↓↓↓

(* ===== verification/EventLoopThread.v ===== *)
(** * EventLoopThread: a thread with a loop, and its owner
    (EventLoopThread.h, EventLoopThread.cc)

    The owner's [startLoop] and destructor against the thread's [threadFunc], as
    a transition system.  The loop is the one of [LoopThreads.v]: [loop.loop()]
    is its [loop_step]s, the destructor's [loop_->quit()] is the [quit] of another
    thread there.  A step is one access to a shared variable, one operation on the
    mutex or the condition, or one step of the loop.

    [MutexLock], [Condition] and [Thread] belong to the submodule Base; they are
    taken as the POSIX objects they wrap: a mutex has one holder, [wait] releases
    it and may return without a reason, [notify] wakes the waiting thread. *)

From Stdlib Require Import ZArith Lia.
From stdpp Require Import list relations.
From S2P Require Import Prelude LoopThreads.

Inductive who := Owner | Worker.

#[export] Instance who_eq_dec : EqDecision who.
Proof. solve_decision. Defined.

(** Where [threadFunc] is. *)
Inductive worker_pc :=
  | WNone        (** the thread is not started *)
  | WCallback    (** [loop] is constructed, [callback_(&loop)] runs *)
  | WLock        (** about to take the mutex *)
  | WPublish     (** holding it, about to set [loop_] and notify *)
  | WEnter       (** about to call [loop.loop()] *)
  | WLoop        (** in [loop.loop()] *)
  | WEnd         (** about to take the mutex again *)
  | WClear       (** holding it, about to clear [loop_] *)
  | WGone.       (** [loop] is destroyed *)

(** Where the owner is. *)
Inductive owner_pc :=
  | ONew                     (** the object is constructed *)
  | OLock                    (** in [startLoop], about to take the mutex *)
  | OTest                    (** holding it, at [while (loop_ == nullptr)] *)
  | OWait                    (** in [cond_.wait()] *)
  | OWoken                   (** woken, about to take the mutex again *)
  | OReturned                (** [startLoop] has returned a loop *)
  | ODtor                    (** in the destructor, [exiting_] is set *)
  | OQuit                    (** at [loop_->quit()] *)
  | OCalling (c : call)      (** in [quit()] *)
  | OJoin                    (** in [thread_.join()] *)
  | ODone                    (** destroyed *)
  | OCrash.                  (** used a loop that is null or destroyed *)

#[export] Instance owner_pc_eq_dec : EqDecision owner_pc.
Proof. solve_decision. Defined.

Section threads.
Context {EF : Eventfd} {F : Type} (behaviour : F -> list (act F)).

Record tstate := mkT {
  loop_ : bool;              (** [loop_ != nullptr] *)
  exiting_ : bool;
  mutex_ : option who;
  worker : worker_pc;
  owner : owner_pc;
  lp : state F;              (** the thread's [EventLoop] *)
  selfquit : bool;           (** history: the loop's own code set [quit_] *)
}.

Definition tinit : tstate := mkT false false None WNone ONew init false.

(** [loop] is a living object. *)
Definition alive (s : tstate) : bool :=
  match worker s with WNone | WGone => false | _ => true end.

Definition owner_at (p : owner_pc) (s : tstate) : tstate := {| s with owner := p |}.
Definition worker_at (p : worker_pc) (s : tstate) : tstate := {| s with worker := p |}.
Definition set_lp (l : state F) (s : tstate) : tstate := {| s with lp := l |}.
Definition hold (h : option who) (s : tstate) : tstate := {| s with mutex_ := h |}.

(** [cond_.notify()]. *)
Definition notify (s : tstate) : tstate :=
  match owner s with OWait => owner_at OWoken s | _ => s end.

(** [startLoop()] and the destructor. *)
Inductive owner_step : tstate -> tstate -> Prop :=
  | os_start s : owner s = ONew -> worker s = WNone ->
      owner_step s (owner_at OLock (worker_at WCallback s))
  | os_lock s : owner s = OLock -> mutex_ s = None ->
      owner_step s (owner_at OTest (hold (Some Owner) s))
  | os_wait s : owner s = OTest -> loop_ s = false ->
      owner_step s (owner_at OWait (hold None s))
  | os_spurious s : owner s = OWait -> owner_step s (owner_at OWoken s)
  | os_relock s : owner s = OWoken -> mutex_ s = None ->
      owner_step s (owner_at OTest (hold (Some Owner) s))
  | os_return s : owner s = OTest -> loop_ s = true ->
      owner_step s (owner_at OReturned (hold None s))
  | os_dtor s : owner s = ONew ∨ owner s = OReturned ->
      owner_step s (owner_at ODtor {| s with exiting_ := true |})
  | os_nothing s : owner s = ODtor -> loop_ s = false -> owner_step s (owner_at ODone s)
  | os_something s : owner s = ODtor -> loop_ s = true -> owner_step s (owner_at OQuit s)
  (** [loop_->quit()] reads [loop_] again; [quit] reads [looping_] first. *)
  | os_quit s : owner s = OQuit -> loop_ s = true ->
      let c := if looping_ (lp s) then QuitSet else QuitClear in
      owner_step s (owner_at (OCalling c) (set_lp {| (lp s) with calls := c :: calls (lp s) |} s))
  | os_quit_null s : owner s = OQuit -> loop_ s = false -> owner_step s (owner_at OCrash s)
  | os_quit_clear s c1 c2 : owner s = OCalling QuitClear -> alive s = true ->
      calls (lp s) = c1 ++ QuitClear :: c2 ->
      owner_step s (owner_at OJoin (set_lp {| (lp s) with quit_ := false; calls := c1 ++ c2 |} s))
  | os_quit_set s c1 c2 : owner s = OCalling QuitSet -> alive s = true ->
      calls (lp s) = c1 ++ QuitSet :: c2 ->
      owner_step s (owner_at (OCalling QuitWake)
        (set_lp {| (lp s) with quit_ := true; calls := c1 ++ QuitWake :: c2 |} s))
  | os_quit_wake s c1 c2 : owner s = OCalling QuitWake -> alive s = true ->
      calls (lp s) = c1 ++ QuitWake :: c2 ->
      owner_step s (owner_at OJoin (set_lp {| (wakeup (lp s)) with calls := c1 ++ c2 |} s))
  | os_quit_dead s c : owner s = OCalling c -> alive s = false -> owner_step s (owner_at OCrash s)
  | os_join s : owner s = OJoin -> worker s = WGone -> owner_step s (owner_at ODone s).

↑↑↑

▸ Goal of the exercise: Copy each entry above exactly, character for character.

▸ Task answer:
(* ===== verification/EventLoopThread.v ===== *)
(** * EventLoopThread: a thread with a loop, and its owner
    (EventLoopThread.h, EventLoopThread.cc)

    The owner's [startLoop] and destructor against the thread's [threadFunc], as
    a transition system.  The loop is the one of [LoopThreads.v]: [loop.loop()]
    is its [loop_step]s, the destructor's [loop_->quit()] is the [quit] of another
    thread there.  A step is one access to a shared variable, one operation on the
    mutex or the condition, or one step of the loop.

    [MutexLock], [Condition] and [Thread] belong to the submodule Base; they are
    taken as the POSIX objects they wrap: a mutex has one holder, [wait] releases
    it and may return without a reason, [notify] wakes the waiting thread. *)

From Stdlib Require Import ZArith Lia.
From stdpp Require Import list relations.
From S2P Require Import Prelude LoopThreads.

Inductive who := Owner | Worker.

#[export] Instance who_eq_dec : EqDecision who.
Proof. solve_decision. Defined.

(** Where [threadFunc] is. *)
Inductive worker_pc :=
  | WNone        (** the thread is not started *)
  | WCallback    (** [loop] is constructed, [callback_(&loop)] runs *)
  | WLock        (** about to take the mutex *)
  | WPublish     (** holding it, about to set [loop_] and notify *)
  | WEnter       (** about to call [loop.loop()] *)
  | WLoop        (** in [loop.loop()] *)
  | WEnd         (** about to take the mutex again *)
  | WClear       (** holding it, about to clear [loop_] *)
  | WGone.       (** [loop] is destroyed *)

(** Where the owner is. *)
Inductive owner_pc :=
  | ONew                     (** the object is constructed *)
  | OLock                    (** in [startLoop], about to take the mutex *)
  | OTest                    (** holding it, at [while (loop_ == nullptr)] *)
  | OWait                    (** in [cond_.wait()] *)
  | OWoken                   (** woken, about to take the mutex again *)
  | OReturned                (** [startLoop] has returned a loop *)
  | ODtor                    (** in the destructor, [exiting_] is set *)
  | OQuit                    (** at [loop_->quit()] *)
  | OCalling (c : call)      (** in [quit()] *)
  | OJoin                    (** in [thread_.join()] *)
  | ODone                    (** destroyed *)
  | OCrash.                  (** used a loop that is null or destroyed *)

#[export] Instance owner_pc_eq_dec : EqDecision owner_pc.
Proof. solve_decision. Defined.

Section threads.
Context {EF : Eventfd} {F : Type} (behaviour : F -> list (act F)).

Record tstate := mkT {
  loop_ : bool;              (** [loop_ != nullptr] *)
  exiting_ : bool;
  mutex_ : option who;
  worker : worker_pc;
  owner : owner_pc;
  lp : state F;              (** the thread's [EventLoop] *)
  selfquit : bool;           (** history: the loop's own code set [quit_] *)
}.

Definition tinit : tstate := mkT false false None WNone ONew init false.

(** [loop] is a living object. *)
Definition alive (s : tstate) : bool :=
  match worker s with WNone | WGone => false | _ => true end.

Definition owner_at (p : owner_pc) (s : tstate) : tstate := {| s with owner := p |}.
Definition worker_at (p : worker_pc) (s : tstate) : tstate := {| s with worker := p |}.
Definition set_lp (l : state F) (s : tstate) : tstate := {| s with lp := l |}.
Definition hold (h : option who) (s : tstate) : tstate := {| s with mutex_ := h |}.

(** [cond_.notify()]. *)
Definition notify (s : tstate) : tstate :=
  match owner s with OWait => owner_at OWoken s | _ => s end.

(** [startLoop()] and the destructor. *)
Inductive owner_step : tstate -> tstate -> Prop :=
  | os_start s : owner s = ONew -> worker s = WNone ->
      owner_step s (owner_at OLock (worker_at WCallback s))
  | os_lock s : owner s = OLock -> mutex_ s = None ->
      owner_step s (owner_at OTest (hold (Some Owner) s))
  | os_wait s : owner s = OTest -> loop_ s = false ->
      owner_step s (owner_at OWait (hold None s))
  | os_spurious s : owner s = OWait -> owner_step s (owner_at OWoken s)
  | os_relock s : owner s = OWoken -> mutex_ s = None ->
      owner_step s (owner_at OTest (hold (Some Owner) s))
  | os_return s : owner s = OTest -> loop_ s = true ->
      owner_step s (owner_at OReturned (hold None s))
  | os_dtor s : owner s = ONew ∨ owner s = OReturned ->
      owner_step s (owner_at ODtor {| s with exiting_ := true |})
  | os_nothing s : owner s = ODtor -> loop_ s = false -> owner_step s (owner_at ODone s)
  | os_something s : owner s = ODtor -> loop_ s = true -> owner_step s (owner_at OQuit s)
  (** [loop_->quit()] reads [loop_] again; [quit] reads [looping_] first. *)
  | os_quit s : owner s = OQuit -> loop_ s = true ->
      let c := if looping_ (lp s) then QuitSet else QuitClear in
      owner_step s (owner_at (OCalling c) (set_lp {| (lp s) with calls := c :: calls (lp s) |} s))
  | os_quit_null s : owner s = OQuit -> loop_ s = false -> owner_step s (owner_at OCrash s)
  | os_quit_clear s c1 c2 : owner s = OCalling QuitClear -> alive s = true ->
      calls (lp s) = c1 ++ QuitClear :: c2 ->
      owner_step s (owner_at OJoin (set_lp {| (lp s) with quit_ := false; calls := c1 ++ c2 |} s))
  | os_quit_set s c1 c2 : owner s = OCalling QuitSet -> alive s = true ->
      calls (lp s) = c1 ++ QuitSet :: c2 ->
      owner_step s (owner_at (OCalling QuitWake)
        (set_lp {| (lp s) with quit_ := true; calls := c1 ++ QuitWake :: c2 |} s))
  | os_quit_wake s c1 c2 : owner s = OCalling QuitWake -> alive s = true ->
      calls (lp s) = c1 ++ QuitWake :: c2 ->
      owner_step s (owner_at OJoin (set_lp {| (wakeup (lp s)) with calls := c1 ++ c2 |} s))
  | os_quit_dead s c : owner s = OCalling c -> alive s = false -> owner_step s (owner_at OCrash s)
  | os_join s : owner s = OJoin -> worker s = WGone -> owner_step s (owner_at ODone s).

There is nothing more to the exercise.